* Activity *
Repeat exactly the lines from the first line of the records through the line containing "(** [from_be_bytes]. *)", and nothing more.

Stored data:
==*==

Inductive ServerFrame :=
| SOk
| SError (message : str)
| SAuthRequired
| SStdout (bytes : list Z)
| SStderr (bytes : list Z)
| SExit (status : option Z)
| SStatus (total_connections in_use_connections active_leases max_connections
           available_capacity : Z)
| SCache (reused : bool)
| SJumpAuthChallenge (index total attempt : Z) (alias host : str) (port : Z)
    (previous_failed : bool).

(** ** Writing fields *)

(** [to_be_bytes] of an [8 * n]-bit integer. *)
Fixpoint be_bytes (n : nat) (z : Z) : list Z :=
  match n with O => [] | S n => be_bytes n (z / 256) ++ [z mod 256] end.
(** [from_be_bytes]. *)
Definition from_be_bytes (bs : list Z) : Z := foldl (λ acc b, acc * 256 + b) 0 bs.

Definition put_u16 (out : list Z) (value : Z) : list Z := out ++ be_bytes 2 value.
Definition put_u32 (out : list Z) (value : Z) : list Z := out ++ be_bytes 4 value.
Definition put_u64 (out : list Z) (value : Z) : list Z := out ++ be_bytes 8 value.

Definition put_usize_u32 (out : list Z) (value : Z) : result (list Z) :=
  value ← with_context (try_from u32_max value) "daemon value exceeds u32";
  Ok (put_u32 out value).

Definition put_bytes (max : Z) (out : list Z) (bytes : list Z) : result (list Z) :=
  if max <? zlen bytes then Err "daemon IPC field exceeds its limit" else
  length ← with_context (try_from u32_max (zlen bytes)) "daemon IPC field exceeds u32";
  Ok (put_u32 out length ++ bytes).

Definition put_string (max : Z) (out : list Z) (value : str) : result (list Z) :=
  put_bytes max out (utf8 value).

Definition put_optional_string (max : Z) (out : list Z) (value : option str) : result (list Z) :=
  match value with
  | None => Ok (out ++ [0])
  | Some value => put_string max (out ++ [1]) value
  end.

Definition put_auth (out : list Z) (auth : option AuthRequest) : result (list Z) :=
  match auth with
  | None => Ok (out ++ [0])
  | Some AuthAuto => Ok (out ++ [1])
  | Some AuthAgent => Ok (out ++ [2])
  | Some (AuthPassword secret) => put_string MAX_SECRET_BYTES (out ++ [3]) secret
  | Some (AuthKeyboardInteractive secret) => put_string MAX_SECRET_BYTES (out ++ [4]) secret
  | Some (AuthPrivateKey path passphrase) =>
      let out := out ++ [5] in
      path ← with_context (from_utf8 path) "daemon private-key path is not valid UTF-8";
      out ← put_string 4096 out path;
      put_optional_string MAX_SECRET_BYTES out passphrase
  end.

(** ** Payload encoders *)
Definition encode_client (frame : ClientFrame) : result (list Z) :=
  match frame with
  | CPing => Ok [TAG_PING]
  | CStatus => Ok [TAG_STATUS]
  | CDisconnect alias => put_string MAX_ALIAS_BYTES [TAG_DISCONNECT] alias
  | CExec alias auth command as_user =>
      out ← put_string MAX_ALIAS_BYTES [TAG_EXEC] alias;
      out ← put_auth out auth;
      out ← put_string MAX_COMMAND_BYTES out command;
      put_optional_string MAX_ALIAS_BYTES out as_user
  | CShell alias auth term columns rows as_user =>
      out ← put_string MAX_ALIAS_BYTES [TAG_SHELL] alias;
      out ← put_auth out auth;
      out ← put_string 256 out term;
      let out := put_u32 out columns in
      let out := put_u32 out rows in
      put_optional_string MAX_ALIAS_BYTES out as_user
  | CInput bytes => put_bytes OUTPUT_CHUNK_BYTES [TAG_INPUT] bytes
  | CResize columns rows => Ok (put_u32 (put_u32 [TAG_RESIZE] columns) rows)
  | CEof => Ok [TAG_EOF]
  | CShutdown => Ok [TAG_SHUTDOWN]
  | CJumpAuthResponse auth => put_auth [TAG_JUMP_AUTH_RESPONSE] auth
  end.
Lemma save_then_open_witness :
  ∃ bytes, save_store (mk_store (lit "hosts.toml") (noted_db fine_note)) = Ok bytes ∧
    open_store (lit "hosts.toml") (Ok (Some (published bytes))) =
      Ok (mk_store (lit "hosts.toml") (noted_db fine_note)).
Proof.
  set (s := mk_store (lit "hosts.toml") (noted_db fine_note)).
  destruct (save_store s) as [bytes|e] eqn:Hsave; [|vm_compute in Hsave; discriminate].
  exists bytes. split; [done|].
  apply (save_then_open s bytes); [apply noted_typed|apply noted_paths|exact noted_plain| |exact Hsave].
  intros text Htext.
  assert (match encode (store_db s) with Ok t => bool_decide (valid_str t) | _ => false end = true)
    as Hv by (by vm_compute).
  rewrite Htext in Hv. by apply bool_decide_eq_true in Hv.
Defined.
End Examples.
(** ** The command word *)
Definition is_assignment (word : str) : bool :=
  contains_char word (ch "=") && negb (starts_with word [ch "="])
  && match word with c :: _ => is_alphabetic c || (c =? ch "_") | [] => false end.

Definition is_prefix (word : str) : bool := one_of (to_ascii_lowercase word) PREFIX_CMDS.

Fixpoint skip_prefixes (words : list str) : list str :=
  match words with
  | word :: rest => if is_assignment word || is_prefix word then skip_prefixes rest else words
  | [] => []
  end.

(** The flags and targets of [rm]: recursive, force, targets. *)
Fixpoint rm_args (args : list str) (recursive force : bool) (targets : list str)
    : bool * bool * list str :=
  match args with
  | [] => (recursive, force, targets)
  | arg :: args =>
      if bool_decide (arg = lit "--recursive") then rm_args args true force targets
      else if bool_decide (arg = lit "--force") then rm_args args recursive true targets
      else if one_of arg RM_NEUTRAL_FLAGS then rm_args args recursive force targets
      else match strip_prefix [ch "-"] arg with
      | Some flags =>
          if negb (bool_decide (flags = [])) && forallb is_ascii_alphabetic flags
          then rm_args args (recursive || contains_char flags (ch "r") || contains_char flags (ch "R"))
                 (force || contains_char flags (ch "f")) targets
          else rm_args args recursive force (targets ++ [arg])
      | None => rm_args args recursive force (targets ++ [arg])
      end
  end.

Definition is_dangerous_rm (segment : str) : bool :=
  match skip_prefixes (split_whitespace segment) with
  | [] => false
  | cmd :: words =>
      if negb (bool_decide (last_piece (Z.eqb (ch "/")) cmd = lit "rm")) then false else
      let '(recursive, force, targets) := rm_args words false false [] in
      if negb (recursive && force) then false else existsb (λ arg, one_of arg RM_TARGETS) targets
  end.

(** [first_token]: every turn of the loop drops a word. *)
Fixpoint first_token_loop (fuel : nat) (rest : str) : str :=
  let token := take_while (λ c, negb (is_whitespace c)) rest in
  match token, fuel with
  | [], _ => []
  | _, O => []
  | _, S fuel =>
      if is_assignment token || is_prefix token
      then first_token_loop fuel (trim_start (drop_while (λ c, negb (is_whitespace c)) rest))
      else token
  end.
Definition first_token (segment : str) : str :=
  first_token_loop (S (length segment)) (trim_start segment).

(** ** Arguments with side effects *)
Definition find_has_exec_side_effect (words : list str) : bool :=
  existsb (λ w, one_of w (lit <$> ["-exec"; "-execdir"; "-ok"; "-okdir"; "-delete"]%string)) words.

Definition awk_has_side_effect (segment : str) : bool :=
  contains segment (lit "system(") || contains segment (lit "| getline")
  || contains segment (lit "getline <").

Definition UPLOAD_FLAGS : list str := lit <$> [
  "-F"; "--form"; "-d"; "--data"; "--data-binary"; "--data-raw"; "--data-urlencode";
  "-T"; "--upload-file"; "--post301"; "--post302"; "--post303"; "--body-file"; "--post-data";
  "--post-file"]%string.
Definition write_method (m : str) : bool :=
  one_of (to_ascii_uppercase m) (lit <$> ["POST"; "PUT"; "DELETE"; "PATCH"]%string).

(** [s.trim_start_matches(p)] for a non-empty string [p]. *)
Fixpoint trim_start_matches (fuel : nat) (p s : str) : str :=
  match fuel, strip_prefix p s with
  | S fuel, Some s => trim_start_matches fuel p s
  | _, _ => s
  end.

Fixpoint download_tool_uploads (words : list str) : bool :=
  match words with
  | [] => false
  | word :: rest =>
      if existsb (λ f, bool_decide (word = f) || starts_with word (f ++ [ch "="])) UPLOAD_FLAGS then true
      else if one_of word (lit <$> ["-X"; "--request"]%string)
              && match rest with m :: _ => write_method m | [] => false end then true
      else if starts_with word (lit "--request=")
              && write_method (trim_start_matches (length word) (lit "--request=") word) then true
      else download_tool_uploads rest
  end.

(** ** One segment *)
Definition SERVICE_QUERIES : list str := lit <$> [
  "status"; "show"; "list-units"; "list-unit-files"; "list-timers"; "is-active"; "is-enabled";
  "is-failed"; "cat"; "help"; "--version"; "list-dependencies"; "list-sockets"; "list-jobs"]%string.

==*==

* Output *
Inductive ServerFrame :=
| SOk
| SError (message : str)
| SAuthRequired
| SStdout (bytes : list Z)
| SStderr (bytes : list Z)
| SExit (status : option Z)
| SStatus (total_connections in_use_connections active_leases max_connections
           available_capacity : Z)
| SCache (reused : bool)
| SJumpAuthChallenge (index total attempt : Z) (alias host : str) (port : Z)
    (previous_failed : bool).

(** ** Writing fields *)

(** [to_be_bytes] of an [8 * n]-bit integer. *)
Fixpoint be_bytes (n : nat) (z : Z) : list Z :=
  match n with O => [] | S n => be_bytes n (z / 256) ++ [z mod 256] end.
(** [from_be_bytes]. *)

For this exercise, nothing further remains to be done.